Stored items
(** ** What happens to an Adj-RIB-Out *)

Definition newOutTables (c : option AdjRibPolicyCache) : OutTables :=
  mkOutTables (newPathIdGenerator (sendAddPath_ session)) ∅ ∅ c (mkPrefixCount 0 0 0) (mkPrefixCount 0 0 0).
Definition newAdjRibOut (c : option AdjRibPolicyCache) : AdjRibOut :=
  mkAdjRibOut (newOutTables c) ∅ [] [] false false false false 0 [].

(** Messages of the RIB, changes of the shadow RIB, the out-delay timer, and the
    iterations of the sending loop on whatever bucket and in whatever order. *)
Inductive outStep (a a' : AdjRibOut) : Prop :=
| step_announcement now others m :
    Forall fromRib (ann_entries m) -> Forall fromRib (ann_addPathEntries m) ->
    processRibOutAnnouncement manager stale dataOf session now others m a = Some a' -> outStep a a'
| step_withdrawal w : a' = processRibOutWithdrawal session w a -> outStep a a'
| step_shadow now others s :
    (forall r attrs, sre_bestpath s = Some r \/ r ∈ sre_multipaths s -> sr_inUpdate r = true ->
       sr_attrs r = Some attrs -> fromRib (shadowAnnouncement s r attrs)) ->
    processShadowRibEntryChange manager stale dataOf session now others s a = Some a' -> outStep a a'
| step_schedule now : a' = scheduleOutDelayTimer session now a -> outStep a a'
| step_timer now others :
    programOutDelayTimer manager stale dataOf session now others a = Some a' -> outStep a a'
| step_send (k : BgpPathWithAfi) (s : PrefixSet) order :
    attrToPrefixMap_ (tables a) !! k = Some s -> order ≡ₚ elements s ->
    a' = sendOneUpdate session k order a -> outStep a a'
| step_endOfRib : a' = sendPendingEoRs a -> outStep a a'.

Lemma advance_outDelay now u a :
  isV4 (out_prefix u).1 || isV6 (out_prefix u).1 = true -> canAnnounceEntry session u = true -> fromRib u ->
  advance a (processOutDelay session now u a).2.
Proof.
  intros Hf Hu Hr.
  assert (Hd : deferredOk a -> deferredOk (set_deferred (<[out_prefix u := u]> (deferredUpdates_ a)) a)).
  { intros Hd p u'. simpl. intros [[_ <-]|[_ H]]%lookup_insert_Some; [done|eauto]. }
  unfold processOutDelay. destruct (_ =? 0); [apply advance_refl|].
  destruct (deferredUpdates_ a !! _); [by apply advance_fields; [..|exact Hd]|].
  destruct (_ || out_newlyInstalledInLocalRib u);
    [by apply advance_fields; [..|exact Hd]|apply advance_refl].
Qed.

Lemma advance_handle now others initialDump u a a' :
  fromRib u -> handleRibAnnouncedEntry manager stale dataOf session now others initialDump u a = Some a' ->
  advance a a'.
Proof.
  intros Hr. unfold handleRibAnnouncedEntry. destruct (afiNegotiated session (out_prefix u)) eqn:Ef; simpl.
  2: { intros [= <-]. apply advance_refl. }
  apply afiNegotiated_family in Ef.
  destruct (canAnnounceEntry session u) eqn:Eu; simpl; [|intros [= <-]; apply advance_withdraw].
  pose proof (advance_outDelay now u a Ef Eu Hr) as HD.
  destruct (if initialDump then _ else _) as [[d nw] a1] eqn:E1.
  assert (H1 : advance a a1)
    by (destruct initialDump; [simplify_eq; apply advance_refl|by rewrite E1 in HD]).
  intros (a2 & H2 & [= <-])%bind_Some. eapply advance_trans; [exact H1|].
  apply (advance_trans _ a2); [|by apply advance_fields].
  destruct d; simpl in H2; [|by eapply advance_announce].
  destruct nw; simplify_eq; [by apply advance_fields|apply advance_refl].
Qed.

Exercise instructions:
Please copy the lines in the records above between the one holding "attrToPrefixMap_ (tables a)" and the one holding "by (destruct initialDump;", inclusive, exactly and with no other line.

The completed task:
    attrToPrefixMap_ (tables a) !! k = Some s -> order ≡ₚ elements s ->
    a' = sendOneUpdate session k order a -> outStep a a'
| step_endOfRib : a' = sendPendingEoRs a -> outStep a a'.

Lemma advance_outDelay now u a :
  isV4 (out_prefix u).1 || isV6 (out_prefix u).1 = true -> canAnnounceEntry session u = true -> fromRib u ->
  advance a (processOutDelay session now u a).2.
Proof.
  intros Hf Hu Hr.
  assert (Hd : deferredOk a -> deferredOk (set_deferred (<[out_prefix u := u]> (deferredUpdates_ a)) a)).
  { intros Hd p u'. simpl. intros [[_ <-]|[_ H]]%lookup_insert_Some; [done|eauto]. }
  unfold processOutDelay. destruct (_ =? 0); [apply advance_refl|].
  destruct (deferredUpdates_ a !! _); [by apply advance_fields; [..|exact Hd]|].
  destruct (_ || out_newlyInstalledInLocalRib u);
    [by apply advance_fields; [..|exact Hd]|apply advance_refl].
Qed.

Lemma advance_handle now others initialDump u a a' :
  fromRib u -> handleRibAnnouncedEntry manager stale dataOf session now others initialDump u a = Some a' ->
  advance a a'.
Proof.
  intros Hr. unfold handleRibAnnouncedEntry. destruct (afiNegotiated session (out_prefix u)) eqn:Ef; simpl.
  2: { intros [= <-]. apply advance_refl. }
  apply afiNegotiated_family in Ef.
  destruct (canAnnounceEntry session u) eqn:Eu; simpl; [|intros [= <-]; apply advance_withdraw].
  pose proof (advance_outDelay now u a Ef Eu Hr) as HD.
  destruct (if initialDump then _ else _) as [[d nw] a1] eqn:E1.
  assert (H1 : advance a a1)
    by (destruct initialDump; [simplify_eq; apply advance_refl|by rewrite E1 in HD]).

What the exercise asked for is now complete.